Le ministère de l’Intérieur s’est ainsi tout particulièrement engagé dans cette voie, tant en termes de transparence sur les montants moyens des indemnités et les conditions d’attribution, que s’agissant de l’émergence de principes de modulation collective ou individuelle.

Une bonne gestion de la part indemnitaire de la rémunération globale suppose également des textes plus simples qui donnent du sens aux versements effectués. A titre d’exemple, le ministère de l’Agriculture, s’agissant de l’Office national des forêts, a refondu en un seul décret ses différents dispositifs indemnitaires pour mieux adapter les montants versés à la réalité des postes occupés et des résultats atteints.
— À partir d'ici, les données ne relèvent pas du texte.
(** * palette-cut: frame sampling and colour analysis

    A shallow embedding of [src/utils/videoProcessor.js] (the version with
    the FFmpeg.wasm fallback) and the properties its specification states,
    followed by further properties of the same code and of the file-name
    handling of [FilmInfo.jsx] and [App.jsx].

    Modelling conventions.
    - JavaScript numbers are modelled as exact rationals ([Q]); [Math.round]
      is [Qfloor (x + 1/2)], [Math.pow (x, 2)] is [x ^ 2], and [Math.sqrt]
      only ever feeds a comparison against a non-negative constant, which is
      decided on the squares ([colorDistance_lt], justified against the
      real-valued [colorDistance] by [colorDistance_lt_spec]).
    - An exception is a [Throw]; a [try]/[catch] is a [match] on it.
    - The browser and the FFmpeg engine are environments: the native video
      element is a stream of events fed to the handlers the code installs,
      the engine is a record of the outcomes of its calls.
    - Every call of the progress callback, every seek and every engine
      command is appended to a log of [Action]s. *)

From Stdlib Require Import ZArith QArith Qround Qabs Qminmax Qreals Reals.
From Stdlib Require Import Lia Lra Lqa List Sorted Permutation String Ascii Bool.
From stdpp Require Import gmap.
Import ListNotations.

Open Scope Q_scope.

(** ** Configuration *)

Definition FRAME_COUNT : nat := 240.
Definition SAMPLE_WIDTH : nat := 32.
Definition SAMPLE_HEIGHT : nat := 32.

(** ** JavaScript values *)

(** [Math.round]: the nearest integer, ties towards plus infinity. *)
Definition Math_round (x : Q) : Z := Qfloor (x + (1#2)).

Definition Qlt_bool (x y : Q) : bool := negb (Qle_bool y x).

(** The length of an array, as a number. *)
Definition len {A} (l : list A) : Q := inject_Z (Z.of_nat (length l)).

(** An exception carries its message. *)
Inductive completion (A : Type) : Type :=
| Normal (a : A)
| Throw (message : string).
Arguments Normal {A} a.
Arguments Throw {A} message.

(** ** Colours *)

Record Color := mkColor { r : Q; g : Q; b : Q }.

Record Cluster := mkCluster { center : Color; count : Z }.

Record AnalysisResult :=
  mkResult { average : Color; dominant : Color; least : Color }.

Definition sqdist (c1 c2 : Color) : Q :=
  (r c1 - r c2) ^ 2 + (g c1 - g c2) ^ 2 + (b c1 - b c2) ^ 2.

(** [colorDistance]: the Euclidean distance, a real number. *)
Definition colorDistance (c1 c2 : Color) : R :=
  sqrt (Q2R (sqdist c1 c2)).

(** [colorDistance(c1, c2) < t], decided without the square root. *)
Definition colorDistance_lt (c1 c2 : Color) (t : Q) : bool :=
  Qlt_bool (sqdist c1 c2) (t * t).

Definition THRESHOLD : Q := 30.

(** [{ r: Math.round(x), g: Math.round(y), b: Math.round(z) }] *)
Definition rounded (x y z : Q) : Color :=
  mkColor (inject_Z (Math_round x)) (inject_Z (Math_round y))
          (inject_Z (Math_round z)).

(** ** analyzeColors *)

(** The body of the [if] inside the cluster loop: [cluster.count++] and the
    three centre updates. *)
Definition absorb (cluster : Cluster) (color : Color) : Cluster :=
  let count' := (count cluster + 1)%Z in
  let n := inject_Z count' in
  let n1 := inject_Z (count' - 1) in
  mkCluster
    (mkColor ((r (center cluster) * n1 + r color) / n)
             ((g (center cluster) * n1 + g color) / n)
             ((b (center cluster) * n1 + b color) / n))
    count'.
(** The [for (const key in map)] loop; a table holds each key once, so the
    value paired with [key] is [map[key]]. *)
Fixpoint mapWithBrowserField_loop (normalizedPath : string)
    (map : list (string * BrowserValue)) : option BrowserValue :=
  match map with
  | [] => None
  | (key, value) :: rest =>
      let normalizedKey := path.normalize key in
      if bool_decide (normalizedPath = normalizedKey)
         || equalWithoutSuffix normalizedPath normalizedKey ".js"
         || equalWithoutSuffix normalizedPath normalizedKey "/index.js"
      then Some value
      else mapWithBrowserField_loop normalizedPath rest
  end.

Definition mapWithBrowserField (relativePathInPkgDir : string)
    (map : list (string * BrowserValue)) : option BrowserValue :=
  mapWithBrowserField_loop (path.normalize relativePathInPkgDir) map.

(** [packageEntryFailure] always throws. *)
Definition packageEntryFailure {A} (id : string) (details : option string)
    : result A :=
  Throw {|
    message :=
      "Failed to resolve entry for package " +:+ dquote +:+ id +:+ dquote
      +:+ ". The package may have incorrect main/module/exports specified in its package.json"
      +:+ (if JS.truthy details then ": " +:+ template details else ".");
    code := Some ERR_RESOLVE_PACKAGE_ENTRY_FAIL |}.

(** *** The mutually recursive core

    [tryCleanFsResolve] calls [resolvePackageEntry] for a directory that
    holds a package manifest, and [resolvePackageEntry] probes its
    candidates with [tryFsResolve]. The functions below take the nested
    [resolvePackageEntry] as [resolveEntry]; the knot is tied after the
    section. *)
Section WithEntryResolver.
Variable resolveEntry :
  string → PackageData → InternalResolveOptions → result (option string).
(** The whole effect of [broadcastMessage] once identity is set: an
    optional cache insertion, then the sends. *)
Lemma broadcastMessage_effect message w :
  identitySet (mesh w) = true →
  ∃ l w1,
    broadcastMessage env message w = (Normal tt, log_sends l w1)
    ∧ addressee <$> l = reached <$> fanoutOrder (nodes (mesh w))
    ∧ Forall (λ a, payload a = message) l
    ∧ w1 = (if truthy (msg_id message)
               && negb (messages_has (msg_id message) (mesh w))
            then cached env message w else w).
Proof.
  intros Hid. unfold identitySet in Hid. apply andb_prop in Hid as [Hu Hg].
  rewrite broadcastMessage_loops. unfold bind at 1, this_. rewrite Hu, Hg. simpl.
  set (w1 := if truthy (msg_id message)
                && negb (messages_has (msg_id message) (mesh w))
             then cached env message w else w).
  assert (Hw1 :
    when (truthy (msg_id message) && negb (messages_has (msg_id message) (mesh w)))
      (now <- DateNow env ;;
       update (messages_set (msg_id message)
                 {| entry_message := message; expires := now + messageTimeout |})) w
    = (Normal tt, w1)).
  { unfold w1, when, cached. destruct (truthy (msg_id message)); [|done].
    destruct (negb _); done. }
  unfold bind at 1. rewrite Hw1.
  destruct (fanout_loop_sends bluetooth message (nodes (mesh w)) w1)
    as (l1 & H1 & A1 & P1).
  destruct (fanout_loop_sends wifiDirect message (nodes (mesh w)) (log_sends l1 w1))
    as (l2 & H2 & A2 & P2).
  exists (l1 ++ l2), w1. split_and!; [| | |done].
  - unfold bind at 1. rewrite H1. unfold bind at 1.
    rewrite H2. by rewrite log_sends_app.
  - unfold fanoutOrder. by rewrite !fmap_app, A1, A2.
  - by apply Forall_app.
Qed.
End Sends.

(** Walking the Bluetooth nodes and then the WiFi Direct nodes visits every
    registered node once. *)
Lemma fanoutOrder_all (ns : list (string * Node)) : fanoutOrder ns ≡ₚ ns.
Proof.
  unfold fanoutOrder.
  induction ns as [|[nodeId [[] info t]] ns IH]; simpl; [done| |].
  - rewrite !filter_cons. simpl. by constructor.
  - rewrite !filter_cons. simpl. rewrite <- Permutation_middle. by constructor.
Qed.

(** ** The receiver *)

Section Receiver.
Variable env : Env.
Il convient également de rappeler l’initiative prise dans la police pour reconnaître, sous forme d’un dispositif indemnitaire combinant modulation individuelle et collective, la performance des fonctionnaires ou des services.

Ce souci de simplification et de rationalisation des régimes indemnitaires se traduira par diverses expérimentations destinées, sur des secteurs choisis par les ministères, à procéder à une refondation de leurs régimes indemnitaires.

En conclusion, l’expérimentation lancée en 2006 démontre la pertinence de ce nouveau mode de gouvernance de la politique générale de la fonction publique qui :

– amène chaque ministère à se mobiliser et à mettre en perspective les diverses composantes de sa stratégie en matière de GRH;
– permet aux services du ministère de la fonction publique de relayer auprès de chaque administration les objectifs et les résultats attendus des orientations gouvernementales en matière de GRH ;
– repose sur un dispositif permanent d’échange de bonnes pratiques entre des administrations qui, par-delà leurs spécificités, sont appelées à une même exigence de modernisation.

C’est pourquoi, la démarche qui vient d’être expérimentée sera généralisée dès le début de l’année 2007.

Dès sa phase expérimentale, elle traduit une nouvelle répartition des rôles entre l’échelon de pilotage interministériel que constitue le ministère chargé de la fonction publique et les départements ministériels dans un cadre transparent. Cette évolution constitue l’axe majeur de l’audit de modernisation qui vient d’être réalisé à la DGAFP et qui conduit celle-ci à réorienter son activité à moyens constants.